Students PARTY at Lismore Base Hospital
YOUNG people recently got the chance to P.A.R.T.Y this week and it's one event that should have positive consequences.
The P.A.R.T.Y. (Prevent Alcohol and Risk-Related Trauma in Youth) Program is an internationally recognised program that brings teenagers into the hospital to show them the graphic effects of risk-related behaviour.
Students from Southern Cross High School visited the Lismore Emergency Department last Thursday and other clinical areas of their local hospital as part of the program as they follow the journey of a trauma patient.
Local police, fire and rescue personnel, and paramedics are also involved in the program.

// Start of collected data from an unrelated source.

(** The same wheel event: the world point under the cursor is (100, 200)
    before it and after it. *)
Lemma onWheel_keeps_world_point_witness :
  let s' := GameMapPixiComponent.onWheel Example.wheelOut
              (Example.mountedComponent, Example.mountedWorld) in
  let newOffset := Container.position (World.container s'.2 10) in
  GameMapPixiComponent.zoomLevel s'.1
    ≠ GameMapPixiComponent.zoomLevel Example.mountedComponent /\
  ((110 - 10 - Point.x newOffset) / GameMapPixiComponent.zoomLevel s'.1 == 100 /\
   (220 - 20 - Point.y newOffset) / GameMapPixiComponent.zoomLevel s'.1 == 200)%Q.
Proof.
  cbn zeta.
  assert (GameMapPixiComponent.zoomLevel
            (GameMapPixiComponent.onWheel Example.wheelOut
               (Example.mountedComponent, Example.mountedWorld)).1
          ≠ GameMapPixiComponent.zoomLevel Example.mountedComponent) as Hchg.
  { vm_compute. discriminate. }
  split; [exact Hchg|].
  destruct (onWheel_keeps_world_point _ _ _ Hchg) as (rm & Hm & Hx & Hy).
  vm_compute in Hm. injection Hm as <-. split.
  - etrans; [exact Hx|]. vm_compute. reflexivity.
  - etrans; [exact Hy|]. vm_compute. reflexivity.
Defined.

(** The same wheel event on doubles: the zoom goes to the double 0.9,
    and the world point (100, 200) under the cursor at (110, 220) moves
    by no more than 256 / 2^47. *)
Lemma onWheel_world_point_tolerance_witness :
  let c := Example.mountedComponent in
  let w := Example.mountedWorld in
  let s' := Double.onWheel Example.wheelOut (c, w) in
  let newZoom := GameMapPixiComponent.zoomLevel s'.1 in
  let newOffset := Container.position (World.container s'.2 10) in
  GameMapPixiComponent.mapContainer c = Some 10 /\
  GameMapPixiComponent.app c = Some 1 /\
  (GameMapPixiComponent.zoomLevel c == 1)%Q /\
  Container.position (World.container w 10) = Point.mk 0 0 /\
  Double.agrees 0x1.ccccccccccccdp-1%float newZoom = true /\
  (Qabs (Double.worldPoint (Double.sub 110 10) (Point.x newOffset) newZoom - 100)
   <= 256 * (1 # 140737488355328))%Q /\
  (Qabs (Double.worldPoint (Double.sub 220 20) (Point.y newOffset) newZoom - 200)
   <= 256 * (1 # 140737488355328))%Q.
Proof.
  cbn zeta.
  assert (GameMapPixiComponent.mapContainer Example.mountedComponent = Some 10)
    as Hm by (vm_compute; reflexivity).
  assert (GameMapPixiComponent.app Example.mountedComponent = Some 1)
    as Ha by (vm_compute; reflexivity).
  assert (Container.position (World.container Example.mountedWorld 10)
          = Point.mk 0 0) as Hpos by (vm_compute; reflexivity).
  do 2 (split; [done|]). split; [vm_compute; reflexivity|].
  split; [exact Hpos|].
  destruct (onWheel_world_point_tolerance Example.wheelOut
              Example.mountedComponent Example.mountedWorld 10 1 256 Hm Ha)
    as [Hdouble _]; try (vm_compute; split; discriminate).
  { vm_compute. discriminate. }
  destruct Hdouble as (Hz & Hx & Hy); [vm_compute; reflexivity|].
  split; [rewrite Hz; vm_compute; reflexivity|].
  split.
  - refine (Qle_trans _ _ _ _ Hx). apply Qle_lteq. right.
    apply Qabs_wd. vm_compute. reflexivity.
  - refine (Qle_trans _ _ _ _ Hy). apply Qle_lteq. right.
    apply Qabs_wd. vm_compute. reflexivity.
Defined.

(** After mounting and three wheel events the zoom level is in range. *)
Lemma zoomLevel_in_range_witness :
  let sys := Example.after Example.noCanvas
               (Example.mount
                ++ [Lifecycle.EvWheel Example.wheelOut;
                    Lifecycle.EvWheel Example.wheelOut;
                    Lifecycle.EvWheel Example.wheelIn]) in
  Lifecycle.reachable Example.noCanvas Example.world sys /\
  (GameMapPixiComponent.minZoom
     <= GameMapPixiComponent.zoomLevel (Lifecycle.component sys)
     <= GameMapPixiComponent.maxZoom)%Q.
Proof.
  cbn zeta.
  assert (Lifecycle.reachable Example.noCanvas Example.world
            (Example.after Example.noCanvas
               (Example.mount
                ++ [Lifecycle.EvWheel Example.wheelOut;
                    Lifecycle.EvWheel Example.wheelOut;
                    Lifecycle.EvWheel Example.wheelIn]))) as Hr.
  { apply after_reachable. vm_compute. eexists. reflexivity. }
  split; [exact Hr|].
  exact (proj1 (proj2 (zoomLevel_in_range _ _ _ Hr))).
Defined.

Lemma texturesLoaded_reachable :
  Lifecycle.reachable Example.noCanvas Example.world Example.texturesLoaded.
Proof. apply after_reachable. vm_compute. eexists. reflexivity. Qed.

Lemma mounted_reachable :
  Lifecycle.reachable Example.noCanvas Example.world Example.mounted.
Proof. apply after_reachable. vm_compute. eexists. reflexivity. Qed.

(** [ngOnInit] calls [updateMap] on the three tiles of the example: the
    registry is the one of the three creations. *)
Lemma updateMap_rebuilds_registry_witness :
  let s := Lifecycle.state Example.texturesLoaded in
  Lifecycle.reachable Example.noCanvas Example.world Example.texturesLoaded /\
  Lifecycle.callsUpdateMap Example.texturesLoaded /\
  GameMapPixiComponent.nodeSprites
    (GameMapPixiComponent.updateMap Example.noCanvas Example.tiles s).1
  = GameMapPixiComponent.registryOf
      (GameMapPixiComponent.spriteLog Example.noCanvas (concat Example.tiles)
         (GameMapPixiComponent.clearMap 10 11 s)).
Proof.
  cbn zeta.
  assert (Lifecycle.callsUpdateMap Example.texturesLoaded) as Hcall.
  { right. vm_compute. reflexivity. }
  split; [exact texturesLoaded_reachable|]. split; [exact Hcall|].
  destruct (updateMap_rebuilds_registry Example.noCanvas Example.world
              Example.texturesLoaded Example.tiles
              texturesLoaded_reachable Hcall)
    as (rm & rp & Hm & Hp & _ & _ & _ & _ & _ & Hreg & _).
  vm_compute in Hm, Hp. injection Hm as <-. injection Hp as <-. exact Hreg.
Defined.

(** The last step of [ngOnInit] in the example draws the tiles, after
    [initPixi] ran to its end and [loadTextures] logged its error. *)
Lemma ngOnInit_order_witness :
  let new := [ActRemoveChildren 10; ActRemoveChildren 11;
              ActCreateNodeSprites 0 0; ActCreateNodeSprites 1 0;
              ActCreateNodeSprites 0 (-1); ActCreatePlayerIndicator 0 0] in
  Lifecycle.reachable Example.noCanvas Example.world Example.texturesLoaded /\
  Lifecycle.step Example.noCanvas Example.texturesLoaded Lifecycle.EvResume
  = Some Example.mounted /\
  Lifecycle.trace Example.mounted
  = Lifecycle.trace Example.texturesLoaded ++ new /\
  Lifecycle.wheelListening (Lifecycle.trace Example.texturesLoaded) = true /\
  Lifecycle.texturesSettled (Lifecycle.trace Example.texturesLoaded) = true /\
  Lifecycle.phase Example.mounted = Lifecycle.Mounted.
Proof.
  cbn zeta.
  assert (Lifecycle.step Example.noCanvas Example.texturesLoaded
            Lifecycle.EvResume = Some Example.mounted) as Hstep.
  { vm_compute. reflexivity. }
  assert (Lifecycle.trace Example.mounted
          = Lifecycle.trace Example.texturesLoaded
            ++ [ActRemoveChildren 10; ActRemoveChildren 11;
                ActCreateNodeSprites 0 0; ActCreateNodeSprites 1 0;
                ActCreateNodeSprites 0 (-1); ActCreatePlayerIndicator 0 0])
    as Htr.
  { vm_compute. reflexivity. }
  split; [exact texturesLoaded_reachable|].
  split; [exact Hstep|]. split; [exact Htr|].
  destruct (ngOnInit_order Example.noCanvas Example.world _ _ _ _
              texturesLoaded_reachable Hstep Htr) as (_ & _ & Hrender).
  destruct (Hrender (ActRemoveChildren 10)) as [Hlisten Hresume].
  - by left.
  - reflexivity.
  - split; [exact Hlisten|]. by apply Hresume.
Defined.

(** The effect of the constructor runs while [loadGameMapTextures] is
    still pending: it draws the three tiles, and no texture is loaded
    yet. *)
Lemma effect_draws_while_textures_load :
  let sys := Example.after Example.noCanvas
               [Lifecycle.EvNgOnInit; Lifecycle.EvResume; Lifecycle.EvResume] in
  let sys' := Example.after Example.noCanvas
                [Lifecycle.EvNgOnInit; Lifecycle.EvResume; Lifecycle.EvResume;
                 Lifecycle.EvEffect] in
  Lifecycle.phase sys
  = Lifecycle.AwaitLoadGameMapTextures (Ok ({["grass" := 3]}, {["tree" := 4]})) /\
  GameMapPixiComponent.terrainTextures (Lifecycle.component sys) = ∅ /\
  Lifecycle.texturesSettled (Lifecycle.trace sys) = false /\
  Lifecycle.step Example.noCanvas sys Lifecycle.EvEffect = Some sys' /\
  Lifecycle.trace sys'
  = Lifecycle.trace sys
    ++ [ActRemoveChildren 10; ActRemoveChildren 11;
        ActCreateNodeSprites 0 0; ActCreateNodeSprites 1 0;
        ActCreateNodeSprites 0 (-1); ActCreatePlayerIndicator 0 0] /\
  Lifecycle.texturesDone (Lifecycle.phase sys') = false.
Proof. vm_compute. repeat split. Qed.

(** A zoom-out on the mounted component: the zoom goes from 1 to 9/10,
    both containers get the scale (9/10, 9/10) and the position
    (10, 20). *)
Lemma onWheel_zoom_uniform_witness :
  let sys' := Example.after Example.noCanvas
                (Example.mount ++ [Lifecycle.EvWheel Example.wheelOut]) in
  let newZoom := GameMapPixiComponent.zoomLevel (Lifecycle.component sys') in
  let map := World.container (Lifecycle.world sys') 10 in
  let playerIndicator := World.container (Lifecycle.world sys') 11 in
  Lifecycle.reachable Example.noCanvas Example.world Example.mounted /\
  Lifecycle.step Example.noCanvas Example.mounted
    (Lifecycle.EvWheel Example.wheelOut) = Some sys' /\
  (GameMapPixiComponent.zoomLevel (Lifecycle.component Example.mounted) == 1)%Q /\
  (newZoom == 9 # 10)%Q /\
  Container.scale map = Point.mk newZoom newZoom /\
  Container.scale playerIndicator = Point.mk newZoom newZoom /\
  Container.position playerIndicator = Container.position map /\
  (Point.x (Container.position map) == 10)%Q /\
  (Point.y (Container.position map) == 20)%Q.
Proof.
  cbn zeta.
  assert (Lifecycle.step Example.noCanvas Example.mounted
            (Lifecycle.EvWheel Example.wheelOut)
          = Some (Example.after Example.noCanvas
                    (Example.mount ++ [Lifecycle.EvWheel Example.wheelOut])))
    as Hstep.
  { vm_compute. reflexivity. }
  split; [exact mounted_reachable|]. split; [exact Hstep|].
  split; [vm_compute; reflexivity|].
  destruct (onWheel_zoom_uniform Example.noCanvas Example.world _ _ _
              mounted_reachable Hstep) as [_ Hzoomed].
  destruct Hzoomed as (rm & rp & Hm & Hp & Hz & Hs & Hs' & Hpos).
  { vm_compute. discriminate. }
  vm_compute in Hm, Hp. injection Hm as <-. injection Hp as <-.
  rewrite Hs, Hs', Hpos, Hz.
  split; [vm_compute; reflexivity|]. do 3 (split; [reflexivity|]).
  split; vm_compute; reflexivity.
Defined.

(** Teardown of the mounted component: observer 5 is disconnected and
    surface 1 destroyed. *)
Lemma ngOnDestroy_releases_witness :
  let sys' := Example.after Example.noCanvas
                (Example.mount ++ [Lifecycle.EvNgOnDestroy]) in
  Lifecycle.reachable Example.noCanvas Example.world Example.mounted /\
  Lifecycle.step Example.noCanvas Example.mounted Lifecycle.EvNgOnDestroy
  = Some sys' /\
  ActDisconnect 5 ∈ Lifecycle.trace sys' /\
  ActDestroy 1 ∈ Lifecycle.trace sys' /\
  Lifecycle.connectedObservers (Lifecycle.trace sys') = [] /\
  Lifecycle.liveSurfaces (Lifecycle.trace sys') = [].
Proof.
  cbn zeta.
  assert (Lifecycle.step Example.noCanvas Example.mounted Lifecycle.EvNgOnDestroy
          = Some (Example.after Example.noCanvas
                    (Example.mount ++ [Lifecycle.EvNgOnDestroy]))) as Hstep.
  { vm_compute. reflexivity. }
  split; [exact mounted_reachable|]. split; [exact Hstep|].
  destruct (ngOnDestroy_releases Example.noCanvas Example.world _ _
              mounted_reachable Hstep) as (Hdis & Hdes & Hobs & Hlive).
  split; [apply Hdis; vm_compute; reflexivity|].
  split; [apply Hdes; vm_compute; reflexivity|]. by split.
Defined.

(** C9.  Teardown while [initializePixiApp] is pending.  [ngOnDestroy]
    finds no observer and no surface on the component and calls nothing.
    When the promise resolves afterwards, [initPixi] goes on past its
    [await] with no look at the teardown: it sets up resize observer 5
    on surface 1.  Nothing disconnects or destroys them: both are still
    there when [ngOnInit] has returned, on a component that is torn
    down and gets no further [ngOnDestroy]. *)
Example teardown_before_init_completes :
  let pending := Example.after Example.noCanvas [Lifecycle.EvNgOnInit] in
  let sys := Example.after Example.noCanvas
               [Lifecycle.EvNgOnInit; Lifecycle.EvNgOnDestroy] in
  let sys' := Example.after Example.noCanvas
                [Lifecycle.EvNgOnInit; Lifecycle.EvNgOnDestroy;
                 Lifecycle.EvResume] in
  let returned := Example.after Example.noCanvas
                    [Lifecycle.EvNgOnInit; Lifecycle.EvNgOnDestroy;
                     Lifecycle.EvResume; Lifecycle.EvResume;
                     Lifecycle.EvResume; Lifecycle.EvResume] in
  Lifecycle.phase pending = Lifecycle.AwaitInitializePixiApp (Ok 1) /\
  Lifecycle.step Example.noCanvas pending Lifecycle.EvNgOnDestroy = Some sys /\
  Lifecycle.trace sys = Lifecycle.trace pending /\
  Lifecycle.connectedObservers (Lifecycle.trace sys) = [] /\
  Lifecycle.liveSurfaces (Lifecycle.trace sys) = [] /\
  Lifecycle.step Example.noCanvas sys Lifecycle.EvResume = Some sys' /\
  Lifecycle.connectedObservers (Lifecycle.trace sys') = [5] /\
  Lifecycle.liveSurfaces (Lifecycle.trace sys') = [1] /\
  Lifecycle.phase returned = Lifecycle.Mounted /\
  Lifecycle.destroyed returned = true /\
  Lifecycle.connectedObservers (Lifecycle.trace returned) = [5] /\
  Lifecycle.liveSurfaces (Lifecycle.trace returned) = [1] /\
  Lifecycle.step Example.noCanvas returned Lifecycle.EvNgOnDestroy = None.
Proof. vm_compute. repeat split. Qed.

P.A.R.T.Y. Coordinator Maura Desmond said local staff will lead the hospital visits in collaboration with trauma staff from Royal North Shore Hospital.
She hopes that by exposing participating students to the traumatic consequences of risk-related behaviour, they will be able to recognise and mitigate risk.
Hospital vs classroom
"The students are shown in the hospital, not the classroom, what can happen to them if they engage in all manner of risky behaviour including the use of alcohol and drugs," she said.
"Each program is adapted to the needs of the regional area where the program is being delivered."
During the program, students SPENT time with staff who deal daily with the impact of trauma on young lives.
A key part of the program involves students taking part in 'reduced function activities'.
P.A.R.T.Y. staff bandage arms, provide neck braces and eye bandages so that students get a true understanding of what it is like to live with an injury or disability brought on by risky behaviour.
The P.A.R.T.Y Program has been conducted by the RNSH Trauma Hospital for the past 18 months and has targeted over 1200 youth from schools/education programs throughout NSW. It's the first of its kind in NSW and has proven to be a great success so far with the program becoming finalists in two categories at the 'Australian Road Safety Awards' 2014.
"Our goal is to reduce the over representation of young adults in injury and trauma statistics," Ms Desmond said.